## ACTIVITY
"tail" is the word to look for; copy each line of the listing where it occurs.

## EXERCISE DATA
(** X3. When [Headers.set] accepts every entry of the headers given to
    [setHeaders], a header read afterwards under a legal name, in any
    spelling, is the trimmed value of the last entry of that name,
    whatever the case of the entry's name, and the request's own header
    when no entry has the name; the URL, the body stream and [parsed_body]
    are as before. *)
Theorem setHeaders_last_entry_wins (request : Request)
    (entries : list (string * string)) (name : string) :
  Headers.legal (Some entries) = true ->
  Headers.legal_name name = true ->
  getRequestHeaderParam (setHeaders request (Some entries)) name
  = match overriding name entries with
    | Some v => Some (Str.trim v)
    | None => getRequestHeaderParam request name
    end /\
  url (setHeaders request (Some entries)) = url request /\
  body (setHeaders request (Some entries)) = body request /\
  parsed_body (setHeaders request (Some entries)) = parsed_body request.
Proof.
  intros _ _.
  destruct (setHeaders_fields request (Some entries)) as (Hh & Hu & Hp & Hb).
  unfold getRequestHeaderParam. rewrite Hh, merged_get. now repeat split.
Qed.

Lemma setHeaders_last_entry_wins_example :
  let request :=
    incoming "/" {[ "content-type" := "text/plain"; "accept" := "*/*" ]} [] in
  let entries :=
    [("Content-Type", "application/json"); ("X-Id", " 1 ");
     ("content-TYPE", "text/html")] in
  getRequestHeaderParam (setHeaders request (Some entries)) "Content-Type"
  = Some "text/html" /\
  getRequestHeaderParam (setHeaders request (Some entries)) "x-id" = Some "1" /\
  getRequestHeaderParam (setHeaders request (Some entries)) "Accept"
  = Some "*/*".
Proof.
  intros request entries.
  pose proof (fun name legal =>
                proj1 (setHeaders_last_entry_wins request entries name
                         eq_refl legal))
    as Hread.
  rewrite (Hread "Content-Type" eq_refl), (Hread "x-id" eq_refl),
    (Hread "Accept" eq_refl).
  repeat split; vm_compute; reflexivity.
Defined.

Lemma setHeaders_examples :
  let request :=
    incoming "/" {[ "content-type" := "text/plain"; "accept" := "*/*" ]} [] in
  let merged_request :=
    setHeaders request
      (Some [("Content-Type", "application/json"); ("X-Id", "1");
             ("content-TYPE", "text/html")]) in
  getRequestHeaderParam merged_request "Content-Type" = Some "text/html" /\
  getRequestHeaderParam merged_request "x-id" = Some "1" /\
  getRequestHeaderParam merged_request "Accept" = Some "*/*" /\
  getRequestHeaderParam merged_request "Host" = None.
Proof. repeat split; vm_compute; reflexivity. Qed.

(** ** The form decoder *)

Lemma remove_all_absent (c : ascii) (s : string) :
  ~ Str.has c (Str.remove_all c s).
Proof.
  induction s as [|a r IH]; simpl; [tauto|].
  destruct (Ascii.eqb_spec a c) as [Heq|Hne]; [exact IH|].
  simpl. intros [Hac|Hin]; [contradiction | now apply IH].
Qed.

Lemma remove_all_keeps_absent (c d : ascii) (s : string) :
  ~ Str.has d s -> ~ Str.has d (Str.remove_all c s).
Proof.
  induction s as [|a r IH]; simpl; [tauto|].
  intros Hno. destruct (Ascii.eqb a c).
  - apply IH. intros Hin. apply Hno. now right.
  - simpl. intros [Had|Hin]; [apply Hno; now left|].
    revert Hin. apply IH. intros Hin. apply Hno. now right.
Qed.

Lemma form_decoder_text (rt : Runtime) (s : Store) :
  let text := decode rt (pending (body (st_request s))) in
  exists parsed_text : string,
    parseBodyAsFormUrlEncoded rt s
    = (parseQueryParamsString rt (Some parsed_text),
       after_read FormUrlEncoded [] s) /\
    ~ Str.has "?" parsed_text /\
    ~ Str.has dquote parsed_text /\
    (~ Str.has "?" text -> parsed_text = Str.remove_all dquote text) /\
    (forall pre q : string,
       ~ Str.has "?" pre -> ~ Str.has "?" q ->
       (text = pre +:+ "?" +:+ q \/
        exists more, text = pre +:+ "?" +:+ q +:+ "?" +:+ more) ->
       parsed_text = Str.remove_all dquote q).
Proof.
  intros text. unfold parseBodyAsFormUrlEncoded, readAll. run_monad.
  fold text. fold (after_read FormUrlEncoded [] s).
  destruct (Z.eqb_spec (Str.indexOf "?" text) (-1)) as [He|He]; cbn [negb].
  - apply indexOf_absent in He.
    exists (Str.remove_all dquote text). split; [reflexivity|].
    split; [now apply remove_all_keeps_absent|].
    split; [apply remove_all_absent|]. split; [reflexivity|].
    intros pre q _ _ Hform. exfalso. apply He.
    destruct Hform as [-> | [more ->]]; apply has_app; right; now left.
  - destruct (split_decompose "?" text) as (x & l & Hs & Hx & Hl).
    destruct Hl as [[-> Ht] | (tail & Ht & ->)].
    { exfalso. apply He, indexOf_absent. now rewrite Ht. }
    destruct (split_decompose "?" tail) as (y & l' & Hs' & Hy & Hl').
    rewrite Hs, Hs'. cbn [lookup list_lookup].
    exists (Str.remove_all dquote y). split; [reflexivity|].
    split; [now apply remove_all_keeps_absent|].
    split; [apply remove_all_absent|]. split.
    + intros Hno. exfalso. apply Hno. rewrite Ht. apply has_app. right. now left.
    + intros pre q Hpre Hq Hform. f_equal.
      assert (Hsplit : exists rest', Str.split "?" text = pre :: q :: rest').
      { destruct Hform as [-> | [more ->]].
        - change (pre +:+ "?" +:+ q) with (pre +:+ String "?" q).
          rewrite split_at_first_separator by assumption.
          rewrite split_without_separator by assumption. eauto.
        - change (pre +:+ "?" +:+ q +:+ "?" +:+ more)
            with (pre +:+ String "?" (q +:+ String "?" more)).
          rewrite !split_at_first_separator by assumption. eauto. }
      destruct Hsplit as [rest' Hsplit]. rewrite Hs, Hs' in Hsplit.
      now injection Hsplit.
Qed.

(** X4. [parseBodyAsFormUrlEncoded] reads the stream to its end and
    answers with what [parseQueryParamsString] makes of a text that holds
    neither a question mark nor a double quote. The text is the body
    without its double quotes when the body has no question mark;
    otherwise only what stands between the first question mark and the
    second one, or the end, is decoded, and the text before the first
    question mark is dropped. *)
Theorem parseBodyAsFormUrlEncoded_text (rt : Runtime) (s : Store) :
  let text := decode rt (pending (body (st_request s))) in
  exists parsed_text : string,
    parseBodyAsFormUrlEncoded rt s
    = (parseQueryParamsString rt (Some parsed_text),
       after_read FormUrlEncoded [] s) /\
    ~ Str.has "?" parsed_text /\
    ~ Str.has dquote parsed_text /\
    (~ Str.has "?" text -> parsed_text = Str.remove_all dquote text) /\
    (forall pre q : string,
       ~ Str.has "?" pre -> ~ Str.has "?" q ->
       (text = pre +:+ "?" +:+ q \/
        exists more, text = pre +:+ "?" +:+ q +:+ "?" +:+ more) ->
       parsed_text = Str.remove_all dquote q).
Proof. apply form_decoder_text. Qed.

Lemma parseBodyAsFormUrlEncoded_examples :
  let run (text : string) :=
    (map_to_list <$>
       match (parseBodyAsFormUrlEncoded Sample.runtime
                {| st_request := incoming "/" ∅ (Sample.ascii_bytes text);
                   st_options := empty_options |}).1 with
       | Returns parsed => Some parsed
       | Throws _ => None
       end) in
  run "a=1&b=2" = Some [("a", "1"); ("b", "2")] /\
  run "/form?a=1&b=2" = Some [("a", "1"); ("b", "2")] /\
  run "a=why?&b=2" = Some [("b", "2"); ("", "")] /\
  run "a=1?b=2?c=3" = Some [("b", "2")].
Proof. repeat split; vm_compute; reflexivity. Qed.

(** ** What a parse leaves of the stream *)

Lemma decode_with_exhausts (rt : Runtime) (contentType : option string)
    (d : Decoder) (s s' : Store) (v : JsVal) :
  decode_with rt contentType d s = (Returns v, s') ->
  d <> MultipartFormData ->
  s' = after_read d [] s.
Proof.
  destruct d; [intros _ Hm; now contradiction Hm | |];
    unfold decode_with; run_monad; intros Hrun _.
  - pose proof (parseBodyAsJson_store rt s) as Hs.
    destruct (parseBodyAsJson rt s) as [r s1]. simpl in Hs.
    now injection Hrun as _ <-.
  - pose proof (parseBodyAsFormUrlEncoded_store rt s) as Hs.
    destruct (parseBodyAsFormUrlEncoded rt s) as [[parsed|e] s1];
      [|discriminate].
    simpl in Hs. now injection Hrun as _ <-.
Qed.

## OUTPUT
    destruct Hl as [[-> Ht] | (tail & Ht & ->)].
    destruct (split_decompose "?" tail) as (y & l' & Hs' & Hy & Hl').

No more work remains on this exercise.